Work order
Find each line below where the word "answer" occurs, and copy it.

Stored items
[Start of section]

Definition offload_set (i cmd v : string) (t : term (world K))
    (r : (Script.pyexc + unit) * term (world K)) : Prop :=
  r.1 = inr tt /\ in_order (t_env r.2) rho /\ t_out r.2 = t_out t /\
  w_env (t_env r.2) =
    match by_name (lower cmd) offload_commands with
    | Some (_, c) => (ask_kernel (value_request c (Some (on_value (lower v)))) i (w_env (t_env t))).2
    | None => w_env (t_env t)
    end.

Lemma value_set name cmd i v t :
  (name, cmd) ∈ set_commands -> named (K := K) i -> in_order (t_env t) rho ->
  let r := try_set i name v t in
  r.1 = inr tt /\ in_order (t_env r.2) rho /\ t_out r.2 = t_out t /\
  w_env (t_env r.2)
    = (ask_kernel (value_request cmd (Some (on_value v))) i (w_env (t_env t))).2.
Proof.
  intros Hn Hi Ho r.
  assert (forall ps, call_method signed_char name ps = Some (set_value (K := K) cmd ps)) as Hf.
  { unfold set_commands in Hn.
    repeat (apply elem_of_cons in Hn as [[= -> ->]|Hn]; [reflexivity|]). by apply elem_of_nil in Hn. }
  destruct (ask_function_ok signed_char runtime_text read_none (fun _ => PNone) name
    [AStr i; AInt (on_value v)] rho (t_env t) _ _ (fun a => match a with tt => read_none_ok end) Ho
    (set_value_promise signed_char runtime_text name cmd i (on_value v) rho (t_env t) Hi Hf))
    as (x & w1 & E & Ho1 & _ & Hr).
  assert ((ask_kernel (value_request cmd (Some (on_value v))) i (w_env (t_env t))).2 = w_env w1 /\
    r = (inr tt, queried t w1)) as [Ek Er]; [|rewrite Ek, Er; by do 3 (split; [done|])].
  unfold r, try_set, try_except, call. cbn [et_set_value prints_module extension].
  change (if String.eqb v "on" then 1 else 0) with (on_value v). rewrite E.
  destruct x as [e|[]].
  - rewrite decide_True in Hr by (unfold on_value, in_int; destruct (String.eqb v "on"); clear; int_lia).
    by destruct Hr as (n & -> & ->).
  - by destruct Hr as (_ & d & ->).
Qed.

Lemma offload_sent i cmd v t :
  named (K := K) i -> in_order (t_env t) rho ->
  offload_set i cmd v t (set_offload i (Some [cmd; v]) t).
Proof.
  intros Hi Ho. unfold set_offload, offload_set, by_name, offload_commands. cbn [lower_args map].
  rewrite (script_step (mret _) _ t _ t eq_refl). cbn [List.find fst].
  rewrite !(String.eqb_sym _ (lower cmd)).
  destruct (String.eqb (lower cmd) "tso"); [|destruct (String.eqb (lower cmd) "gso");
    [|destruct (String.eqb (lower cmd) "gro"); [|done]]];
    (eapply value_set; [apply (bool_decide_unpack _); vm_compute; exact I|done..]).
Qed.

Lemma struct_unsupported {A} (get : world K -> (Script.pyexc + A) * world K) msg
    (k : A -> script (world K) unit) t n w1 :
  get (t_env t) = (inl (os_error (K := K) n), w1) -> in_order w1 rho ->
  let r := or_unsupported (call get) (printtab msg) k t in
  r.1 = inr tt /\ in_order (t_env r.2) rho /\ w_env (t_env r.2) = w_env w1 /\
  t_out r.2 = t_out t +:+ (t_tab t +:+ msg +:+ newline).
Proof. intros E Ho r. unfold r. by rewrite (or_unsupported_error _ _ _ _ _ _ E). Qed.

Lemma coalesce_sent i opts t :
  named (K := K) i -> newline ∉ (lowered opts).*1 -> in_order (t_env t) rho ->
  struct_set ETHTOOL_GCOALESCE ETHTOOL_SCOALESCE ethtool_coalesce ethtool_coalesce_desc
    (assoc coalesce_options) coalesce_value
    ("Interrupt coalescing NOT supported on " +:+ i +:+ "!") i opts t
    (set_coalesce i (Some (words opts)) t).
Proof.
  intros Hi Hnl Ho. unfold struct_set.
  destruct (ask_kernel _ i _) as [[n|data] k1] eqn:Ea.
  - destruct (struct_asked signed_char runtime_text rho "get_coalesce" _ _ _ i (inl n) k1
      (t_env t) coalesce_tiles ltac:(set_solver) Hi ltac:(reflexivity) Ho Ea)
      as (w1 & E & Ho1 & <-). by eapply struct_unsupported.
  - by apply (set_coalesce_sends signed_char).
Qed.

Lemma ring_sent i opts t :
  named (K := K) i -> in_order (t_env t) rho ->
  struct_set ETHTOOL_GRINGPARAM ETHTOOL_SRINGPARAM ethtool_ringparam ethtool_ringparam_desc
    (assoc ethtool_ringparam_map) py_int ("ring parameters NOT supported on " +:+ i +:+ "!") i
    opts t (set_ringparam i (Some (words opts)) t).
Proof.
  intros Hi Ho. unfold struct_set.
  destruct (ask_kernel _ i _) as [[n|data] k1] eqn:Ea.
  - destruct (struct_asked signed_char runtime_text rho "get_ringparam" _ _ _ i (inl n) k1
      (t_env t) ring_tiles ltac:(set_solver) Hi ltac:(reflexivity) Ho Ea)
      as (w1 & E & Ho1 & <-). by eapply struct_unsupported.
  - by apply (set_ringparam_sends signed_char).
Qed.

(** What the command leaves, by the option; [-K] takes one pair only. *)
Definition setting_done (o i : string) (opts : list (string * string)) (t : term (world K))
    (r : (Script.pyexc + unit) * term (world K)) : Prop :=
  let o_in (os : list string) := bool_decide (o ∈ os) in
  if o_in ["-K"; "--offload"] then
    match opts with
    | [(cmd, v)] => offload_set i cmd v t r
    | _ => r = (inl (Raised "ValueError" "too many values to unpack (expected 2)"), t)
    end
  else if o_in ["-C"; "--coalesce"] then
    struct_set ETHTOOL_GCOALESCE ETHTOOL_SCOALESCE ethtool_coalesce ethtool_coalesce_desc
      (assoc coalesce_options) coalesce_value
      ("Interrupt coalescing NOT supported on " +:+ i +:+ "!") i opts t r
  else
    struct_set ETHTOOL_GRINGPARAM ETHTOOL_SRINGPARAM ethtool_ringparam ethtool_ringparam_desc
      (assoc ethtool_ringparam_map) py_int ("ring parameters NOT supported on " +:+ i +:+ "!") i
      opts t r.

Lemma command_done o i opts t :
  opts <> [] -> newline ∉ (lowered opts).*1 -> named (K := K) i -> in_order (t_env t) rho ->
  setting_done o i opts t (setting_of o i (Some (words opts)) t).
Proof.
  intros Hne Hnl Hi Ho. unfold setting_done, setting_of.
  case_bool_decide as Hk; [|case_bool_decide as Hc; [by apply coalesce_sent|by apply ring_sent]].
  destruct opts as [|[c v] [|[c2 v2] opts]]; [done| |]; [by apply offload_sent|].
  reflexivity.
Qed.

(** After the interfaces: without them the exception ends the run. *)
Definition run_set (o i : string) (opts : list (string * string)) (answer : Z + list ifaddrs)
    (t : term (world K)) (r : (Script.pyexc + unit) * term (world K)) : Prop :=
  match answer with
  | inl n => r = (inl (os_error (K := K) n), t) /\ in_order (t_env t) rho
  | inr _ => setting_done o i opts t r
  end.

Lemma settings_run o i opts t :
  o ∈ set_options -> String.prefix "-" i = false -> i <> "" -> named (K := K) i ->
  opts <> [] -> newline ∉ (lowered opts).*1 -> in_order (t_env t) rho ->
  exists devs k1 answer w2, devices_listed (w_env (t_env t)) devs k1 /\
    sys_getifaddrs k1 = (answer, w_env w2) /\
    (i ∈ devs -> run_set o i opts answer (Term w2 (t_out t) (t_tab t) devs)
       (main (o :: i :: words opts) t)).
Proof.
  intros Ho Hi Hne Hn Hopts Hnl Hj. destruct opts as [|[a v] opts]; [done|].
  destruct (setting_run o i a (v :: words opts) t Ho Hi Hne Hj)
    as (devs & w1 & answer & w2 & Hl & Hk & Ho2 & E).
  exists devs, (w_env w1), answer, w2. do 2 (split; [done|]). intros Hin.
  change (words ((a, v) :: opts)) with (a :: v :: words opts). rewrite (E Hin).
  destruct answer as [n|ifa]; [by split|]. by apply (command_done o i ((a, v) :: opts)).
Qed.

Lemma report_run o told args (t : term (world K)) :
  report_of runtime_text o = Some told -> (forall a, a ∈ args -> String.prefix "-" a = false) ->
  Forall (named (K := K)) args -> Forall (named (K := K)) (t_devices t) ->
  in_order (t_env t) rho ->
  exists text r t', main (o :: args) t = (r, t') /\ in_order (t_env t') rho /\
    t_out t' = t_out t +:+ text /\
    run_told told (t_tab t) (t_devices t) args (w_env (t_env t)) text r (w_env (t_env t')).
Proof.
  intros Ho Ha Hn Hd Hj. destruct (report_command o told args Ho Ha) as (cmd & -> & Hc).
  by apply run_report_told.
Qed.
End prints.


(** C4: what pethtool prints, on the extension, on a system that behaves as
    [system_ok] says (memory, granted requests filled in, a readable
    /proc/net/dev, names in UTF-8) and grants NETLINK.  With a reporting option the
    program prints the report: of the device named, or of
    every device /proc/net/dev lists, each under its name and whether the kernel
    has it active; and each report is what the kernel told when it was asked
    for it, in turn: the coalescing or ring parameters by the words of the
    answer, the offload settings by its value, the driver and the bus by the
    text in their fields, or that there is none.  It ends normally, but in two
    cases: where the kernel refuses [getifaddrs], with that [OSError] and nothing
    printed; and at the first device whose driver gave a text that is not UTF-8,
    with a [UnicodeDecodeError] and nothing printed below its name.  The system
    is left as these questions leave it, and everything is in order. *)
Theorem pethtool_prints {K} `{PL : PlatformLaws K} (netlink : NetlinkUp K) (system : SystemUp K)
    signed_char runtime_text rho o told args (t : term (world K)) :
  report_of runtime_text o = Some told -> (forall a, a ∈ args -> String.prefix "-" a = false) ->
  Forall (named (K := K)) args -> Forall (named (K := K)) (t_devices t) ->
  in_order (t_env t) rho ->
  exists text r t', main (H := extension signed_char runtime_text) (o :: args) t = (r, t') /\
    in_order (t_env t') rho /\ t_out t' = t_out t +:+ text /\
    run_told told (t_tab t) (t_devices t) args (w_env (t_env t)) text r (w_env (t_env t')).
Proof. by apply (report_run signed_char). Qed.

(** ** At work: the steady system *)

Lemma pethtool_prints_witness : exists text r t',
  main (H := extension true quiet_text) ["--driver"; "eth0"] steady_term = (r, t') /\
  in_order (t_env t') ∅ /\ t_out t' = "" +:+ text /\
  run_told (driver_told quiet_text) "" [] ["eth0"] tt text r (w_env (t_env t')).
Proof.
  apply (pethtool_prints steady_up steady_system true quiet_text ∅ "--driver"
    (driver_told quiet_text) ["eth0"] steady_term).
  - reflexivity.
  - intros a [->|[]%elem_of_nil]%elem_of_cons. reflexivity.
  - apply words_named. vm_compute. reflexivity.
  - apply words_named. reflexivity.
  - apply in_order_boot.
Defined.

Ltac read_on H E :=
  inversion H as [? E|? ? ? E|? ? ? ? E ?]; subst; clear H; vm_compute in E; try discriminate E;
  injection E as <- <-.

(** The steady system lists two devices. *)
Lemma steady_devices devs k : devices_listed (K := unit) tt devs k -> devs = ["lo"; "eth0"].
Proof.
  intros (t & l1 & c1 & e1 & l2 & body & eof & ls & Ht & H1 & H2 & Hls & ->).
  vm_compute in Ht. injection Ht as <- _. vm_compute in H1. injection H1 as _ <- _.
  vm_compute in H2. injection H2 as _ <- <-.
  read_on Hls E1. match goal with H : reads _ _ _ |- _ => read_on H E2 end.
  match goal with H : reads _ _ _ |- _ =>
    inversion H as [? E3|? ? ? E3|? ? ? ? E3 ?]; subst; try discriminate E3 end.
  vm_compute. reflexivity.
Qed.


(** Every device of the system, with the settings it has. *)
Definition settings_lines (v : string) : list string :=
  (fun s => s.1 +:+ ": " +:+ v) <$> offload_settings.
(** ** What a whole run announces *)

Lemma step_adds w e s :
  adds (step w e s).2 =
    seq (length (ledgers s)) (length (ledgers (step w e s).1) - length (ledgers s)) ∧
  length (ledgers s) ≤ length (ledgers (step w e s).1).
Proof.
  destruct e; simpl.
  - destruct (handleAttachedDevice_outcome usbDevice devices openOk s)
      as [(-> & ->)|[(_ & -> & ledger & ->)|(_ & -> & ->)]].
    + by rewrite Nat.sub_diag.
    + by rewrite adds_open, Nat.sub_diag.
    + replace (S (length (ledgers s)) - length (ledgers s)) with 1 by lia.
      split; [|lia].
      change (adds _) with (length (ledgers s) :: adds ([CallOpen (length (ledgers s))] ++
        (if openOk then [CallConnect (length (ledgers s))] else []))).
      by rewrite adds_open.
  - unfold handleDetachedDevice.
    destruct (getDetachedSigner usbDevice devices s); simpl; [|by rewrite Nat.sub_diag].
    destruct w; simpl; by rewrite Nat.sub_diag.
  - unfold fireTimeout. destruct (timeouts s !! t) as [[ledger|]|]; simpl;
      by rewrite Nat.sub_diag.
  - unfold storeChanged.
    pose proof (foldl_notify_config_only (observers (with_store st s)) (with_store st s) [])
      as Hco.
    rewrite (co_length _ _ Hco). simpl. rewrite Nat.sub_diag. split; [|done].
    assert (∀ os s0 acts0, adds acts0 = [] → adds (foldl notify (s0, acts0) os).2 = [])
      as Hnotify.
    { induction os as [|o os IH]; intros s0 acts0 H0; [done|]. simpl.
      destruct o; simpl; [|by apply IH].
      destruct (observerCallback s0) as [s1 acts1] eqn:E1. apply IH.
      rewrite adds_app, H0. simpl.
      assert (acts1 = (observerCallback s0).2) as -> by by rewrite E1.
      unfold observerCallback.
      assert (∀ k d a s2 acts2, adds acts2 = [] →
                adds (foldl (observe_ledger d a) (s2, acts2) k).2 = []) as Hobs.
      { induction k as [|r k IHk]; intros d a s2 acts2 H2; [done|]. simpl.
        unfold observe_ledger at 2. case_decide; apply IHk; [|done].
        by rewrite adds_app, H2. }
      by apply Hobs. }
    by apply Hnotify.
  - by rewrite Nat.sub_diag.
  - unfold close. destruct (observer s); simpl; by rewrite Nat.sub_diag.
Qed.

(** Every handle ever constructed is announced with [add] exactly once,
    by the event that constructs it and in construction order: the [add]
    notifications of a run are those of the handles constructed during the
    run, each once; from a fresh adapter they are all handles there are. *)
Theorem add_once_per_handle (w : bool) (es : list Event) (s : State) :
  let s' := (run w es s).1 in
  adds (run w es s).2 = seq (length (ledgers s)) (length (ledgers s') - length (ledgers s)) ∧
  length (ledgers s) ≤ length (ledgers s') ∧
  NoDup (adds (run w es s).2) ∧
  (ledgers s = [] → adds (run w es s).2 = seq 0 (length (ledgers s'))).
Proof.
  assert (adds (run w es s).2 =
            seq (length (ledgers s)) (length (ledgers (run w es s).1) - length (ledgers s)) ∧
          length (ledgers s) ≤ length (ledgers (run w es s).1)) as [Hadds Hle].
  { induction es as [|e es [IH1 IH2]] using rev_ind.
    - simpl. by rewrite Nat.sub_diag.
    - rewrite run_snoc. simpl.
      destruct (step_adds w e (run w es s).1) as [Hs1 Hs2].
      split; [|lia].
      rewrite adds_app, IH1, Hs1.
      set (n0 := length (ledgers s)) in *.
      set (n1 := length (ledgers (run w es s).1)) in *.
      set (n2 := length (ledgers (step w e (run w es s).1).1)) in *.
      replace (n2 - n0) with ((n1 - n0) + (n2 - n1)) by lia.
      rewrite seq_app. do 2 f_equal. lia. }
  intros s'. split_and!; [done|done| |].
  - rewrite Hadds. apply NoDup_seq.
  - intros Hnil. rewrite Hadds, Hnil. simpl. by rewrite Nat.sub_0_r.
Qed.

(** ** Windows: nothing is tracked *)

Lemma step_untracked e s :
  disconnections s = [] → timeouts s = [] →
  disconnections (step true e s).1 = [] ∧ timeouts (step true e s).1 = [] ∧
  knownSigners s `prefix_of` knownSigners (step true e s).1 ∧
  Forall (λ a, is_removal a = false) (step true e s).2.
Proof.
  intros Hd Ht. destruct e; simpl.
  - assert (knownSigners s `prefix_of`
              knownSigners (handleAttachedDevice usbDevice devices openOk s).1 ∧
            Forall (λ a, is_removal a = false)
              (handleAttachedDevice usbDevice devices openOk s).2) as [Hk Hacts].
    { destruct (handleAttachedDevice_outcome usbDevice devices openOk s)
        as [(-> & ->)|[(-> & _ & ledger & ->)|(-> & _ & ->)]].
      - split; [done|by repeat constructor].
      - split; [done|apply no_removal_open].
      - split; [by eexists|]. apply Forall_cons. split; [done|].
        apply (no_removal_open _ openOk). }
    split_and!; [| |done|done].
    + unfold handleAttachedDevice, resolveDevicePath. rewrite Hd. case_decide; [done|].
      by destruct (attachAtPath_frame usbDevice
        (getAttachedDevicePath devices (knownPaths s)) openOk s) as (-> & _).
    + unfold handleAttachedDevice, resolveDevicePath. rewrite Hd. case_decide; [done|].
      by destruct (attachAtPath_frame usbDevice
        (getAttachedDevicePath devices (knownPaths s)) openOk s) as (_ & -> & _).
  - unfold handleDetachedDevice.
    destruct (getDetachedSigner usbDevice devices s); simpl;
      (split_and!; [done|done|done|by repeat constructor]).
  - unfold fireTimeout. rewrite Ht. simpl. split_and!; done.
  - unfold storeChanged.
    pose proof (foldl_notify_config_only (observers (with_store st s)) (with_store st s) [])
      as Hco.
    rewrite (co_disconnections _ _ Hco), (co_timeouts _ _ Hco), (co_known _ _ Hco).
    split_and!; [done..|].
    assert (∀ os s0 acts0, Forall (λ a, is_removal a = false) acts0 →
              Forall (λ a, is_removal a = false) (foldl notify (s0, acts0) os).2) as Hnotify.
    { induction os as [|o os IH]; intros s0 acts0 H0; [done|]. simpl.
      destruct o; simpl; [|by apply IH].
      destruct (observerCallback s0) as [s1 acts1] eqn:E1. apply IH.
      apply Forall_app. split; [done|].
      assert (acts1 = (observerCallback s0).2) as -> by by rewrite E1.
      unfold observerCallback.
      assert (∀ k d a s2 acts2, Forall (λ a, is_removal a = false) acts2 →
                Forall (λ a, is_removal a = false)
                  (foldl (observe_ledger d a) (s2, acts2) k).2) as Hobs.
      { induction k as [|r k IHk]; intros d a s2 acts2 H2; [done|]. simpl.
        unfold observe_ledger at 2. case_decide; apply IHk; [|done].
        apply Forall_app. split; [done|]. by repeat constructor. }
      by apply Hobs. }
    by apply Hnotify.
  - split_and!; [done|done|done|by repeat constructor].
  - unfold close. destruct (observer s); simpl;
      (split_and!; [done|done|done|by repeat constructor]).
Qed.

(** On Windows ([IS_WINDOWS] true) no disconnection is ever recorded and
    no timer is ever started: after any events from a fresh adapter both
    lists are empty, and through any further events the registry only
    grows at its end, no [close()] is called on a handle and no [remove]
    is emitted. *)
Theorem windows_never_tracks (st : Store.t) (es es' : list Event) :
  let s := (run true es (constructor st)).1 in
  let s' := (run true es' s).1 in
  disconnections s = [] ∧ timeouts s = [] ∧
  knownSigners s `prefix_of` knownSigners s' ∧
  Forall (λ a, is_removal a = false) (run true es' s).2.
Proof.
  assert (∀ es0 s0, disconnections s0 = [] → timeouts s0 = [] →
            disconnections (run true es0 s0).1 = [] ∧ timeouts (run true es0 s0).1 = [] ∧
            knownSigners s0 `prefix_of` knownSigners (run true es0 s0).1 ∧
            Forall (λ a, is_removal a = false) (run true es0 s0).2) as Hrun.
  { induction es0 as [|e es0 IH] using rev_ind; intros s0 Hd Ht; [done|].
    destruct (IH s0 Hd Ht) as (Hd1 & Ht1 & Hp1 & Ha1).
    rewrite run_snoc. simpl.
    destruct (step_untracked e (run true es0 s0).1 Hd1 Ht1) as (Hd2 & Ht2 & Hp2 & Ha2).
    split_and!; [done|done|by etrans|by apply Forall_app]. }
  intros s s'.
  destruct (Hrun es (constructor st)) as (Hd & Ht & _); [done..|].
  destruct (Hrun es' s Hd Ht) as (_ & _ & Hp & Ha). done.
Qed.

[End of section]

Solved problem
Definition run_set (o i : string) (opts : list (string * string)) (answer : Z + list ifaddrs)
  match answer with
  exists devs k1 answer w2, devices_listed (w_env (t_env t)) devs k1 /\
    sys_getifaddrs k1 = (answer, w_env w2) /\
    (i ∈ devs -> run_set o i opts answer (Term w2 (t_out t) (t_tab t) devs)
    as (devs & w1 & answer & w2 & Hl & Hk & Ho2 & E).
  exists devs, (w_env w1), answer, w2. do 2 (split; [done|]). intros Hin.
  destruct answer as [n|ifa]; [by split|]. by apply (command_done o i ((a, v) :: opts)).
    answer, the offload settings by its value, the driver and the bus by the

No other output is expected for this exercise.